Giving the album four stars from Jesus Freak Hideout, Lucas Munachen describes, "Therapy Session, is a strong step forward and delves into even darker themes....Therapy Session may be one of the year's most memorable rap albums, but I have a feeling it only scratches the surface of NF's talent." Christopher Smith, allocating the album a four-star review for Jesus Freak Hideout, believes, "Therapy Session is a rewarding and refreshingly honest listen if you can embrace it" where " The solid bars, simplistic yet cinematic production, and honest songwriting make this a solid and memorable sophomore release." Haley Black, indicating in a four out of five review at Highlight Magazine, says, "He bellows powerfully, building momentum, projecting his path as a musician and reliving the judgments that his career is meaningless." Signaling in a 4.5 out of five review for Reel Gospel, Carlin Doyle states, "dark and intense, but real." Chris Major, rating the album a 4.9 out of five, writes, "Therapy Session addresses the grief, regret, and anger stockpiled in Mansion, hitting home with NF's intense lyrics and undisputed honesty."

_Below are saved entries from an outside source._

(** C5: the [ImportError] belongs to the call of [empty_df] alone. In every
    environment a schema can be constructed, measured and used for validation
    without any import error, and [empty_df] raises the [ImportError] exactly
    when pandas cannot be imported. *)
Theorem import_error_only_from_empty_df (env : environment)
    (cols : list string) (grps : option (list (string * Z))) :
  exists self,
    new_TableSchema cols grps env = Ok self
    /\ outcome __len__ env self = Ok (Z.of_nat (List.length cols))
    /\ (forall df e, outcome (validate_df df) env self = Raise e ->
                     is_ImportError e = false)
    /\ (forall n, outcome (empty_df n) env self
                  = Raise (ImportError pandas_required)
                  <-> importable env "pandas" = false)
    /\ (forall n e, outcome (empty_df n) env self = Raise e ->
                    importable env "pandas" = false).
Proof.
  eexists. split; [reflexivity|]. split; [reflexivity|].
  split; [|split].
  - intros df e. unfold outcome.
    destruct (lookup_attr df "columns") as [c|] eqn:H.
    + destruct (py_list c) as [labels|e'] eqn:L.
      * rewrite (validate_df_labels _ _ df c labels H L). discriminate.
      * rewrite (validate_df_not_iterable _ _ df c e' H L). simpl.
        intros [= <-]. destruct c; simpl in L; try discriminate L;
          injection L as <-; reflexivity.
    + rewrite (validate_df_no_attr _ _ df H). discriminate.
  - intros n. unfold outcome. rewrite empty_df_run. simpl.
    destruct (importable env "pandas"); split; congruence.
  - intros n e. unfold outcome. rewrite empty_df_run. simpl.
    destruct (importable env "pandas"); [discriminate | reflexivity].
Qed.

(** ** Frame and independence *)

(** C8: two schemas with the same [column_names] give the same [empty_df]
    result for every row count and the same [validate_df] result for every
    input, whatever their [groups]. *)
Theorem groups_do_not_matter (env : environment) (s1 s2 : TableSchema) :
  column_names s1 = column_names s2 ->
  (forall n, outcome (empty_df n) env s1 = outcome (empty_df n) env s2)
  /\ (forall df, outcome (validate_df df) env s1
                 = outcome (validate_df df) env s2).
Proof.
  intros E. split.
  - intros n. unfold outcome. rewrite !empty_df_run, E. reflexivity.
  - intros df. unfold outcome.
    destruct (lookup_attr df "columns") as [c|] eqn:H.
    + destruct (py_list c) as [labels|e] eqn:L.
      * rewrite !(validate_df_labels _ _ df c labels H L), E. reflexivity.
      * rewrite !(validate_df_not_iterable _ _ df c e H L). reflexivity.
    + rewrite !(validate_df_no_attr _ _ df H). reflexivity.
Qed.

Lemma groups_do_not_matter_witness :
  column_names xy = column_names (mkTableSchema ["X"; "Y"] None)
  /\ outcome (empty_df 3) with_pandas xy
     = outcome (empty_df 3) with_pandas (mkTableSchema ["X"; "Y"] None).
Proof.
  split; [reflexivity|].
  exact (proj1 (groups_do_not_matter with_pandas xy
                  (mkTableSchema ["X"; "Y"] None) eq_refl) 3).
Defined.

(** C9: a call of [__len__], [empty_df] or [validate_df] leaves the receiver
    as it was, whether the call returns or raises: [column_names] and
    [groups] are unchanged. *)
Theorem methods_leave_self_unchanged (env : environment)
    (self : TableSchema) :
  receiver_after __len__ env self = self
  /\ (forall n, receiver_after (empty_df n) env self = self)
  /\ (forall df, receiver_after (validate_df df) env self = self).
Proof.
  unfold receiver_after. split; [reflexivity|]. split.
  - intros n. now rewrite empty_df_run.
  - intros df.
    destruct (lookup_attr df "columns") as [c|] eqn:H.
    + destruct (py_list c) as [labels|e] eqn:L.
      * now rewrite (validate_df_labels _ _ df c labels H L).
      * now rewrite (validate_df_not_iterable _ _ df c e H L).
    + now rewrite (validate_df_no_attr _ _ df H).
Qed.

David Jeffries of AllMusic gave the album 4 out of 5 stars, praising the album for its "theatrical production" and described the album as "chock-full of raw emotions and honesty".

Professional ratings
Review scores
| Source | Rating |
| AllMusic | Star |
| CCM Magazine | Star |
| The Christian Beat | 4.9/5 |
| Highlight Magazine | 4/5 |
| Jesus Freak Hideout | Star Half star |
| Reel Gospel | 4.5/5 |

== Commercial performance ==
Therapy Session debuted at number 12 on the Billboard 200 selling 29,184 album-equivalent units in the first week. It also charted at number 1 on the Christian Albums Chart and number 1 on the Rap Albums chart. As of October 2017, it sold 122,000 copies in the United States.

==Track listing==

| No. | Title | Writer(s) | Producer(s) | Length |
|---|---|---|---|---|
| 1. | "Intro 2" | Nate Feuerstein; Thomas Profitt; | Tommee Profitt | 3:15 |
| 2. | "Therapy Session" | Feuerstein; Profitt; | Tommee Profitt | 5:31 |
| 3. | "I Just Wanna Know" | Feuerstein; Profitt; | Tommee Profitt | 3:46 |
| 4. | "How Could You Leave Us" | Feuerstein; Profitt; | Tommee Profitt | 5:22 |
| 5. | "Breathe" | Feuerstein; Profitt; Lauren Strahm; | Tommee Profitt | 4:19 |
| 6. | "Real" | Feuerstein; David Garcia; | Garcia | 4:23 |
| 7. | "Oh Lord" | Feuerstein; Garcia; | Garcia | 3:18 |
| 8. | "I Can Feel It" | Feuerstein; Profitt; | Tommee Profitt | 3:53 |
| 9. | "Got You on My Mind" | Feuerstein; Garcia; | Garcia | 4:01 |
| 10. | "Grindin'" (featuring Marty of Social Club) | Feuerstein; Profitt; Marty Santiago; | Tommee Profitt | 4:37 |
| 11. | "Wish You Wouldn't" | Feuerstein; Jarrod Ingram; | Ingram | 4:46 |
| 12. | "Statement" | Feuerstein; Garcia; Ingram; | Garcia; Ingram; | 3:10 |
| 13. | "All I Do" | Feuerstein; Garcia; | Garcia | 3:48 |
| 14. | "Lost in the Moment" (featuring Jonathan Thulin) | Feuerstein; Profitt; Jonathan Thulin; | Tommee Profitt | 4:02 |
| Total length: |  |  |  | 58:11 |

==Awards and nominations==
GMA Dove Awards

| Year | Award | Result |
|---|---|---|
| 2016 | Best Rap/Hip Hop Album of the Year | Won |

==Charts==

| Chart (2016) | Peak position |
|---|---|
| Canadian Albums (Billboard) | 43 |
| US Billboard 200 | 12 |
| US Top Christian Albums (Billboard) | 1 |
| US Top Rap Albums (Billboard) | 1 |

==Certifications==

| Region | Certification | Certified units/sales |
| Canada (Music Canada) | Gold | 40,000^{‡} |
| United Kingdom (BPI) | Silver | 60,000^{‡} |
| United States (RIAA) | Platinum | 1,000,000^{‡} |
^{‡} Sales+streaming figures based on certification alone.